Task brief: Among the records that follow, find the line with "(** * Url: target" and the line with "default (length s)". Set down those lines and all lines between them exactly, without adding anything.
*** Input material
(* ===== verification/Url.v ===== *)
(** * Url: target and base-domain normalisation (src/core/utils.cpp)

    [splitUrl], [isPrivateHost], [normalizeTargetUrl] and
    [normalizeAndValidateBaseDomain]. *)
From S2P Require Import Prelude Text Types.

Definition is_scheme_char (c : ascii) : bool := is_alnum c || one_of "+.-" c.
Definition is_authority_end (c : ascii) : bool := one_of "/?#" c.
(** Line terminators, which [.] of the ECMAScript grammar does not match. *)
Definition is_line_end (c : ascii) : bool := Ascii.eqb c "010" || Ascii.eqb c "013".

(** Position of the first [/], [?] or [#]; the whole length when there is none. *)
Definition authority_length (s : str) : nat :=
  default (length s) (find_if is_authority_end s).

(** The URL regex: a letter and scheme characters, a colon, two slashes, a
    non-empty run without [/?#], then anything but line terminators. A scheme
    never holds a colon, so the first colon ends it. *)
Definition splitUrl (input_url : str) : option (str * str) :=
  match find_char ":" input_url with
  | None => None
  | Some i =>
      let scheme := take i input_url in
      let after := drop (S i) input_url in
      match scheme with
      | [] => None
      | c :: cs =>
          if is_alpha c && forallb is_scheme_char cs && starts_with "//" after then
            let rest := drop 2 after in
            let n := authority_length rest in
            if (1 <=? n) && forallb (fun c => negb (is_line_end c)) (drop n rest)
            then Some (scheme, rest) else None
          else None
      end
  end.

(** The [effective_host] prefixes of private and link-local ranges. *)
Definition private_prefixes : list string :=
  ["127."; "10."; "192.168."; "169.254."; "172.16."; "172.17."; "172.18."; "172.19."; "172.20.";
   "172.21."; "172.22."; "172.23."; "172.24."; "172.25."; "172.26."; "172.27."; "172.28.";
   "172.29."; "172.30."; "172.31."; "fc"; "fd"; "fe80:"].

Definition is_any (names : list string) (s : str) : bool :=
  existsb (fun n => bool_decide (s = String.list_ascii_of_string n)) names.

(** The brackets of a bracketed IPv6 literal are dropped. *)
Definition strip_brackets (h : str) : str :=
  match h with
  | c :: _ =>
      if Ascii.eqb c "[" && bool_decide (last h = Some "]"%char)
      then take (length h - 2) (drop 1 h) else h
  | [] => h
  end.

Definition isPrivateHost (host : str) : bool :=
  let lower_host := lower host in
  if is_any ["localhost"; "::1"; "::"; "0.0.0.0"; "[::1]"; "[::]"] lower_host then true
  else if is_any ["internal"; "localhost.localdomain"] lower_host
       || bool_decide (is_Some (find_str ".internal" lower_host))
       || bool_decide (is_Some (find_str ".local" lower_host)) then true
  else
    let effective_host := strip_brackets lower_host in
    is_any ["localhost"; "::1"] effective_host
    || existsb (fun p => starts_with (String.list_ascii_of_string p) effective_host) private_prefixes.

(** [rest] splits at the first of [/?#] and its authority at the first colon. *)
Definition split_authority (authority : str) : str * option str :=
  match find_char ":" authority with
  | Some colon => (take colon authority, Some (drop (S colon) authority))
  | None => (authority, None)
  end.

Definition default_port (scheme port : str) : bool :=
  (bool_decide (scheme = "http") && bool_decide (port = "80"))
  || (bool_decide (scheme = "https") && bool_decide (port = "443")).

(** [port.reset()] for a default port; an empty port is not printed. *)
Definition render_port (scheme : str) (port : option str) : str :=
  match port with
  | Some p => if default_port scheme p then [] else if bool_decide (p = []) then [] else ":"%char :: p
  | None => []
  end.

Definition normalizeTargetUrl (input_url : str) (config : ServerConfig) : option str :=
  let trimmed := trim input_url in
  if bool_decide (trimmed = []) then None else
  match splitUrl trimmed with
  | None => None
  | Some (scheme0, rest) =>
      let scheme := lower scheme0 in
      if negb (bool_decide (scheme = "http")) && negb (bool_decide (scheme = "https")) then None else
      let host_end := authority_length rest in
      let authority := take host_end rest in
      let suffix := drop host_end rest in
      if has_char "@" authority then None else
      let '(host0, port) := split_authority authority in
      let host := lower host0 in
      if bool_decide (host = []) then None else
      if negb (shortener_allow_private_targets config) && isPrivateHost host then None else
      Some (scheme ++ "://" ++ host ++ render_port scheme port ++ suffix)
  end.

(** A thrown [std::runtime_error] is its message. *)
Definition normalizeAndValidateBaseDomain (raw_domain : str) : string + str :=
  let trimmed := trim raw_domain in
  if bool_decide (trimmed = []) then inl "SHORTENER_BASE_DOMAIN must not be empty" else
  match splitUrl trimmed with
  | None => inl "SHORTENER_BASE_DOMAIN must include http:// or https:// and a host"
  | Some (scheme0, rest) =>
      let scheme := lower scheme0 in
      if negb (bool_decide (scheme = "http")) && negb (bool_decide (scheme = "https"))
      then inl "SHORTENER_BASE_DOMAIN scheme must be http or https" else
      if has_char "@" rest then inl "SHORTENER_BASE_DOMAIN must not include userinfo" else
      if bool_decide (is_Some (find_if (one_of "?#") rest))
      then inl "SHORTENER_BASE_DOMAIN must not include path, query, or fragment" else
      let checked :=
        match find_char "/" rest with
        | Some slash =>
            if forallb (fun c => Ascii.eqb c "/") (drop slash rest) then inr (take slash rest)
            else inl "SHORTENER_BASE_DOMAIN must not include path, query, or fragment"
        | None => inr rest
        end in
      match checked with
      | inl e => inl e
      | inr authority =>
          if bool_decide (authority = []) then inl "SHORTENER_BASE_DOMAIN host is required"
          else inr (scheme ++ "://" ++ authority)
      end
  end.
******
*** Input material
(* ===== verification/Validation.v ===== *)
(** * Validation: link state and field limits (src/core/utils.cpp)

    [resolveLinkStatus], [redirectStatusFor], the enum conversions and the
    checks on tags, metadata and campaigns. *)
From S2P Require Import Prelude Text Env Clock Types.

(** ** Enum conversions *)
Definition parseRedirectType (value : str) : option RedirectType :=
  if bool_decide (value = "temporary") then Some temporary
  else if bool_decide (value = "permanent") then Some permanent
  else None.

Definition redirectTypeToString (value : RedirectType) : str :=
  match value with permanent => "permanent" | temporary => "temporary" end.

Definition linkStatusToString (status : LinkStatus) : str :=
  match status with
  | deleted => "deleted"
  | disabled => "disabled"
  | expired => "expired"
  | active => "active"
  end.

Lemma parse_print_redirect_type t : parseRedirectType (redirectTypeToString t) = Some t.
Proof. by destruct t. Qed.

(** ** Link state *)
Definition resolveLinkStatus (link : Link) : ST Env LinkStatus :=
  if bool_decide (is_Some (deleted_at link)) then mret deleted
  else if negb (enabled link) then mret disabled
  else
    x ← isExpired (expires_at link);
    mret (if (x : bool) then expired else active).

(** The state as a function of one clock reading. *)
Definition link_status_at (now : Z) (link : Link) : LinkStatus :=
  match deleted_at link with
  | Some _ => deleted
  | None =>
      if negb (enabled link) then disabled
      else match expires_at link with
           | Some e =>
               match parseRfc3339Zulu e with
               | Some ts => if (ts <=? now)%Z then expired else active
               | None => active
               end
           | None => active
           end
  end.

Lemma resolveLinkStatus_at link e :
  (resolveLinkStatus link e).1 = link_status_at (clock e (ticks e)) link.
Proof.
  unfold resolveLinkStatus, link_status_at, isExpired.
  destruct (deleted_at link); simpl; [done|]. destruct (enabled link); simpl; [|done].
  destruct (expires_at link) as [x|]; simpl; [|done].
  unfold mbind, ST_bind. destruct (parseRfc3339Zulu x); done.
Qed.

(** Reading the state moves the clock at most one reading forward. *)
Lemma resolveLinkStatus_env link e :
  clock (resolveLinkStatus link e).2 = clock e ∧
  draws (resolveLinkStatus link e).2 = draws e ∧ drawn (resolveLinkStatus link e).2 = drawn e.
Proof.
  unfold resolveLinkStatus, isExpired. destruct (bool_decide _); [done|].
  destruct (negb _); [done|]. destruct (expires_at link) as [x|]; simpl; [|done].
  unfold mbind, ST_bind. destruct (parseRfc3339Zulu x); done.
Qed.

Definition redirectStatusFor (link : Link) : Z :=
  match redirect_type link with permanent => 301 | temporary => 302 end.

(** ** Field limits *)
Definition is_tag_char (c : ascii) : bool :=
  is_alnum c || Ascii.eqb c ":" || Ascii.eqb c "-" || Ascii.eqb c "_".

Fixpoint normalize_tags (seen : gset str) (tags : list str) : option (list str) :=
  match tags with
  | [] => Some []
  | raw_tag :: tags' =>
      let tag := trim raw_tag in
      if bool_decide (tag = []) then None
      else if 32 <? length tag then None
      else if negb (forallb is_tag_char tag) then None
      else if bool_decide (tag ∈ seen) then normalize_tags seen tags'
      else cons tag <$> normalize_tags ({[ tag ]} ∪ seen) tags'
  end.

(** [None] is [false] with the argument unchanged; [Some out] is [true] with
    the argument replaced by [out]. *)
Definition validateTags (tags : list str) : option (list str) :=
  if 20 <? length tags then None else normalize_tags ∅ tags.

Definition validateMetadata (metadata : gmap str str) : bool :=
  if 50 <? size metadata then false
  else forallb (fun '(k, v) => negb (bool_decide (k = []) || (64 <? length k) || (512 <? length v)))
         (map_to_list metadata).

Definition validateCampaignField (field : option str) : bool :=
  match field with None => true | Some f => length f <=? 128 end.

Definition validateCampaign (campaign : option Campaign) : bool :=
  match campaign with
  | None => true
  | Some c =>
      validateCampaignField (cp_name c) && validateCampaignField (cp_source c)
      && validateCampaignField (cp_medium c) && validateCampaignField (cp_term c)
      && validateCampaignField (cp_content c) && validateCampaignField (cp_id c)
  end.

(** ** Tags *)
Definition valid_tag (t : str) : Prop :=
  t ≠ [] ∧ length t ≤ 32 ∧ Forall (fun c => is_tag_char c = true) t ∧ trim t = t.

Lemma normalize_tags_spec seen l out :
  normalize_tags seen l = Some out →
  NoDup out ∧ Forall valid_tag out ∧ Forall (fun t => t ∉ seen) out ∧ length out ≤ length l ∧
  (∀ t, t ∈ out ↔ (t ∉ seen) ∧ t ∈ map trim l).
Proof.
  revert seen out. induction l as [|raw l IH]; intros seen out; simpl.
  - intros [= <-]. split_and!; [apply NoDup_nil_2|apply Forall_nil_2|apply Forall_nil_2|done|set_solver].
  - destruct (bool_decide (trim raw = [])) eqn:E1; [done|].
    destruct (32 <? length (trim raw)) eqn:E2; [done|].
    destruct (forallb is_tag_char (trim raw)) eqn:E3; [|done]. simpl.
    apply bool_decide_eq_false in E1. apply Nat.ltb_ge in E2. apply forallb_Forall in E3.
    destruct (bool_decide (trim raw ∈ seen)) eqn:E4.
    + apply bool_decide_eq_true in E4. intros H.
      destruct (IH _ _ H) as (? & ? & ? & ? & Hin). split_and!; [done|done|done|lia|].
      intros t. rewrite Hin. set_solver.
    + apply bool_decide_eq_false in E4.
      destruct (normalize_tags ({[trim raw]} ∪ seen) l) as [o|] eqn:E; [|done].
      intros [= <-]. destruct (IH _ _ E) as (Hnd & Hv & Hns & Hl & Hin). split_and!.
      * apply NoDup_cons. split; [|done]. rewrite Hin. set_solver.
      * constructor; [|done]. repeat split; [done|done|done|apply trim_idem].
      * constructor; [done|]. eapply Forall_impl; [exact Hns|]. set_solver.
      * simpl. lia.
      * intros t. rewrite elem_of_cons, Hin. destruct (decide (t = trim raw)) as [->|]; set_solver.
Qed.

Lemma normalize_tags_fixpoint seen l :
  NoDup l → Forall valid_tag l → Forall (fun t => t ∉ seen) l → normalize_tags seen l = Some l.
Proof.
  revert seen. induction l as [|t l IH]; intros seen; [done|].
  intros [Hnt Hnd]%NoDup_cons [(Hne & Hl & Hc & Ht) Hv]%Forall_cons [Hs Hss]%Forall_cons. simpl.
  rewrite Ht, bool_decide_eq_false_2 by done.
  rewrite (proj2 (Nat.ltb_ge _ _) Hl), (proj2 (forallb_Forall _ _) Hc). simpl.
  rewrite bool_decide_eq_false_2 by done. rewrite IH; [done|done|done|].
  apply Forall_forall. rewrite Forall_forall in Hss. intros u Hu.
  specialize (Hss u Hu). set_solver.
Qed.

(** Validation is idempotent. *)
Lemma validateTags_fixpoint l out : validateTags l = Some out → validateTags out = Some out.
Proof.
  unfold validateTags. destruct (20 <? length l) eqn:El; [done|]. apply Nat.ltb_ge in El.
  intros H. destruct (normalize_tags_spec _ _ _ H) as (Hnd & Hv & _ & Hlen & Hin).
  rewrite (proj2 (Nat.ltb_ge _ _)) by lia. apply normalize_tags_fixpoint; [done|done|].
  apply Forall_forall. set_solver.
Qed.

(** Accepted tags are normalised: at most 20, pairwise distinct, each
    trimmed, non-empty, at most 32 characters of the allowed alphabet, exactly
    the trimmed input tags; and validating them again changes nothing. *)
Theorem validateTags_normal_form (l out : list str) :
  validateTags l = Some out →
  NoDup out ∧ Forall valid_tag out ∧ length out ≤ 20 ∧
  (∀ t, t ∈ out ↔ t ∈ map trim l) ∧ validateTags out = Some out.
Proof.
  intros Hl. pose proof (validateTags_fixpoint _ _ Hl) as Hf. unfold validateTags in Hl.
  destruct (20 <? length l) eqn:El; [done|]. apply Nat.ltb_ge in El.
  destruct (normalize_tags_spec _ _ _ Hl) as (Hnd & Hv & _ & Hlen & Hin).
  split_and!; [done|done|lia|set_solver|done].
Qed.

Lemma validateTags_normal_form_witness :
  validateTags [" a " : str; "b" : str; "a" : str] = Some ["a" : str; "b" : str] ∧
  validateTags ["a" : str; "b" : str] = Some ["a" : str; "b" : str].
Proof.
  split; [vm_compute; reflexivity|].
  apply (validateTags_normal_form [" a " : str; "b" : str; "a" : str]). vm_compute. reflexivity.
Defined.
******
Response to this task:
(** * Url: target and base-domain normalisation (src/core/utils.cpp)

    [splitUrl], [isPrivateHost], [normalizeTargetUrl] and
    [normalizeAndValidateBaseDomain]. *)
From S2P Require Import Prelude Text Types.

Definition is_scheme_char (c : ascii) : bool := is_alnum c || one_of "+.-" c.
Definition is_authority_end (c : ascii) : bool := one_of "/?#" c.
(** Line terminators, which [.] of the ECMAScript grammar does not match. *)
Definition is_line_end (c : ascii) : bool := Ascii.eqb c "010" || Ascii.eqb c "013".

(** Position of the first [/], [?] or [#]; the whole length when there is none. *)
Definition authority_length (s : str) : nat :=
  default (length s) (find_if is_authority_end s).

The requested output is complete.